Saturday, May 2, 2015

MacOS X 10.10.3 Update is *TOXIC*

As a PSA (public service announcement), I'm reporting here that updating your Yosemite system to 10.10.3 is incredibly toxic if you use WiFi.

I've seen other reports of this, and I've experienced it myself.  What happened is that the update for 10.10.3 seems to have done something tragically bad to the WiFi drivers, such that it completely hammers the network to the point of making it unusable for everyone else on the network.

I have late 2013 iMac 27", and after I updated, I found that other systems started badly badly misbehaving.  I blamed my ISP, and the router, because I was seeing ping times of tens of seconds!
(No, not milliseconds, seconds!!!  In one case I saw responses over 64 seconds.)  This was on other systems that were not upgraded.  Needless to say, that basically left the network unusable.

(The behavior was cyclical -- I'd get a few tens of seconds where pings to 8.8.8.8 would be in the 20 msec range, and then it would start to jump up very quickly until maxing up around a minute or so.  It would stay there for a minute or two, then rest or drop back to sane times.   But only very briefly.)

This was most severe when using a 5GHz network.  Switching down to 2.4GHz reduced some of the symptoms -- although still over 10 seconds to get traffic through and thoroughly unusable for a wide variety of applications.

There are reports that disabling Bluetooth may alleviate this, and also some people reported some success with clearing certain settings files.  I've not tried either of these yet.  Google around for the answer if you want to.  For now, my iMac 27" is powered off, until I can take the chance to disrupt the network again to try these "fixes".

Apple, I'm seriously seriously disappointed here.  I'm not sure at all how this testing got past you, but you need to fix this.  Its absolutely criminal that applying a recommended update with security critical fixes in it should turn my computer into a DoS device for my local network.  I'm shocked that several days later I've not seen a release update from Apple to fix this critical problem.

Anyway, my advice is, if possible, hold off for the update to 10.10.3.  Its tragically, horribly toxic not just to the upgraded device, but probably to the entire network it sits on.  I'm a little astounded that a bug in the code could hose an entire WiFi network as badly as this does -- I would have previously thought this impossible (and this was part of the reason why it took a while to diagnose this down to the computer -- I thought the ridiculous ping responses had to be a problem with my upstream provider!)

I'll post an update here if one becomes available.

31 comments:

David Beegle said...

I've experienced this as well. Hopefully it will be remedied soon.

Anthony Ryan said...

I have also been having similar issues (likely the same one) that started shortly after the early 10.10.3 pre-releases were seeded to a machine on my network.

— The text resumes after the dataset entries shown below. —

(** C9: in one run of Apply the log gains at most one Get, at most one
    Create, at most one Update and at most one compare call, and never both
    a Create and an Update. *)
Theorem Apply_no_retries a ctx required recorder s :
  exists new,
    calls (snd (ApplyG a ctx required recorder s)) = calls s ++ new /\
    invocations is_Get new <= 1 /\
    invocations is_Create new <= 1 /\
    invocations is_Update new <= 1 /\
    invocations is_compare new <= 1 /\
    (invocations is_Create new = 0 \/ invocations is_Update new = 0).
Proof.
  step_apply.
  destruct (meta_Accessor required) as [acc | err]; simpl.
  - destruct (Get _ _ _) as [[existing err] w1]; simpl.
    destruct (IsNotFound err); simpl.
    + destruct (Create _ _ _ _ _) as [[actual createErr] w2]; simpl.
      destruct (IsAlreadyExists createErr); [| destruct createErr]; simpl;
        eexists; (split; [flatten_log; reflexivity |]);
        unfold invocations; simpl; repeat split; auto.
    + destruct (compare a required existing) as [merged modified]; simpl.
      destruct modified; simpl.
      * destruct (Update _ _ _ _ _) as [[updated updateErr] w2]; simpl.
        destruct updateErr; simpl;
          eexists; (split; [flatten_log; reflexivity |]);
          unfold invocations; simpl; repeat split; auto.
      * eexists; (split; [flatten_log; reflexivity |]);
          unfold invocations; simpl; repeat split; auto.
  - exists []. rewrite app_nil_r.
    unfold invocations; simpl; repeat split; auto.
Qed.

End ApplySpec.

(** ** The concrete instance: runs, and the two sentences that fail on it *)

Section DemoRuns.

Import Demo.

Local Abbreviation cfg n := (ConfigMap "cfg" n).
Local Abbreviation applyAt :=
  (Apply IsNotFound IsAlreadyExists meta_Accessor
     GuessObjectGroupVersionKind FormatResourceForCLIWithNamespace).

(** The comparison function of the instance keeps the contract. *)
Lemma compareData_contract : compare_contract compareData.
Proof.
  intros required existing merged.
  unfold compareData.
  destruct required as [| rn d | raw]; destruct existing as [| n e | raw'];
    try (intros H; injection H as <-; reflexivity).
  destruct (Nat.eqb d e); intros H; [injection H as <-; reflexivity | discriminate H].
Qed.

(** C1: the server is down and the live getter answers with an internal
    error, which is neither nil nor not-found.  Apply does not return it:
    it runs the comparison function on the empty result object and, the
    comparison reporting no change, returns that object with changed=false
    and the nil error.  So the fetch-error sentence, read literally, fails
    at this input. *)
Theorem Apply_swallows_fetch_error :
  Get (getter liveApplier) "cfg" (world (start [] [] true))
    = ((emptyResult, internalError), world (start [] [] true)) /\
  internalError <> None /\
  IsNotFound internalError = false /\
  run liveApplier (cfg 0) (start [] [] true)
    = ((Some emptyResult, false, None),
       mkSt (mkWorld [] [] true [])
            [CallGet "cfg"; CallCompare (cfg 0) emptyResult]) /\
  ~ fetch_error_returned_verbatim IsNotFound IsAlreadyExists meta_Accessor
      GuessObjectGroupVersionKind FormatResourceForCLIWithNamespace
      liveApplier tt (cfg 0) recorder (start [] [] true).
Proof.
  split; [reflexivity |].
  split; [discriminate |].
  split; [reflexivity |].
  split; [reflexivity |].
  intros Hclaim.
  destruct (Hclaim (mkAccessor "cfg") emptyResult internalError
              (mkWorld [] [] true []) eq_refl eq_refl
              ltac:(discriminate) eq_refl) as [Herr _].
  discriminate Herr.
Qed.

(** With other data on the same failing fetch the comparison reports a
    change and Apply goes on to Update; what comes back is the update
    error, and an UpdateFailed warning is recorded. *)
Example Apply_updates_after_fetch_error :
  run liveApplier (cfg 7) (start [] [] true)
    = ((Some emptyResult, true, internalError),
       mkSt (mkWorld [] [] true [("Warning", "ConfigMapUpdateFailed")])
            [CallGet "cfg"; CallCompare (cfg 7) emptyResult;
             CallUpdate (ConfigMap "" 7);
             CallWarningf "ConfigMapUpdateFailed" "Failed to update %s: %v"
               [ArgString "configmap/cfg"; ArgError internalError]]).
Proof. reflexivity. Qed.

(** C4 as stated fails: the cache has no "cfg", the server is down, and
    Create hands back the empty result object with an internal error; Apply
    returns that object, not nil. *)
Lemma create_failure_returns_nil_fails :
  ~ create_failure_returns_nil IsNotFound IsAlreadyExists meta_Accessor
      GuessObjectGroupVersionKind FormatResourceForCLIWithNamespace
      cachedApplier tt (cfg 7) recorder (start [] [] true).
Proof.
  intros Hclaim.
  pose proof (Hclaim (mkAccessor "cfg") nilObject notFound
                (mkWorld [] [] true []) emptyResult internalError
                (mkWorld [] [] true []) eq_refl eq_refl eq_refl eq_refl
                ltac:(discriminate) eq_refl) as Hnil.
  discriminate Hnil.
Qed.

End DemoRuns.

(** ** The general theorems at work on the concrete instance *)

Section Witnesses.

Import Demo.

Local Abbreviation cfg n := (ConfigMap "cfg" n).
Local Abbreviation up c sv := (mkWorld c sv false []).

(** An object without metadata: nothing is called. *)
Lemma Apply_accessor_error_witness :
  run cachedApplier (Unknown "blob") (start [] [] false)
    = ((None, false, Some errNotObject), start [] [] false).
Proof.
  exact (Apply_accessor_error IsNotFound IsAlreadyExists meta_Accessor
           GuessObjectGroupVersionKind FormatResourceForCLIWithNamespace
           cachedApplier tt (Unknown "blob") recorder (start [] [] false)
           errNotObject eq_refl).
Defined.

Perhaps this is a problem.

brob said...

I don't see any actual proof here of this.

Dylan Taft said...

Saw this suddenly on Ddwrt on my Netgear 4500v2. Switched to Mikrotik and it's fine now.

Dylan Taft said...

Saw this on Ddwrt on 2.4ghz when I got the update on my Netgear 4500v2. Switched to a Mikrotik and it's ok now.

Thomas Mansencal said...

I noticed my Wifi network was really slow too yesterday, (almost 10 minutes to copy 4.7mo between two Macbook). I guess this is the reason.

Juan Doe said...

Same problem here. Mi first Mac, my first crap.

Alexander Staubo said...

Check if Photos is uploading to iCloud. Users have reporting this completely saturating their Internet connection. I doubt it's related to wifi drivers at all, just lack of upload throttling.

Garrett D'Amore said...
This comment has been removed by the author.
Garrett D'Amore said...

Alexander: So, as far as Photos, I don't think this is related. That's another problem (sucking all bandwidth) -- there is no conceivable reason why that would cause ICMP messages (ping) to take over a minute to be received. (It *could* explain *drops*, but not deferrals.)

Dylan: The switch to a different router makes sense. I think that this is a physical layer problem, and that its bad interaction between the driver/chipset/firmware in OS 10.10.3, and the firmware on my router. TBH, I think the router is just as complicit, but I'm not an expert in WiFi radio specifics, so this is just gut instinct on my part. (It *should* be shared medium, my gut instinct is that perhaps the new firmware isn't properly spreading its load across spectrum, or is somehow saturating spectrum. Somehow though this is triggering bad behavior on the router. I don't fully understand it.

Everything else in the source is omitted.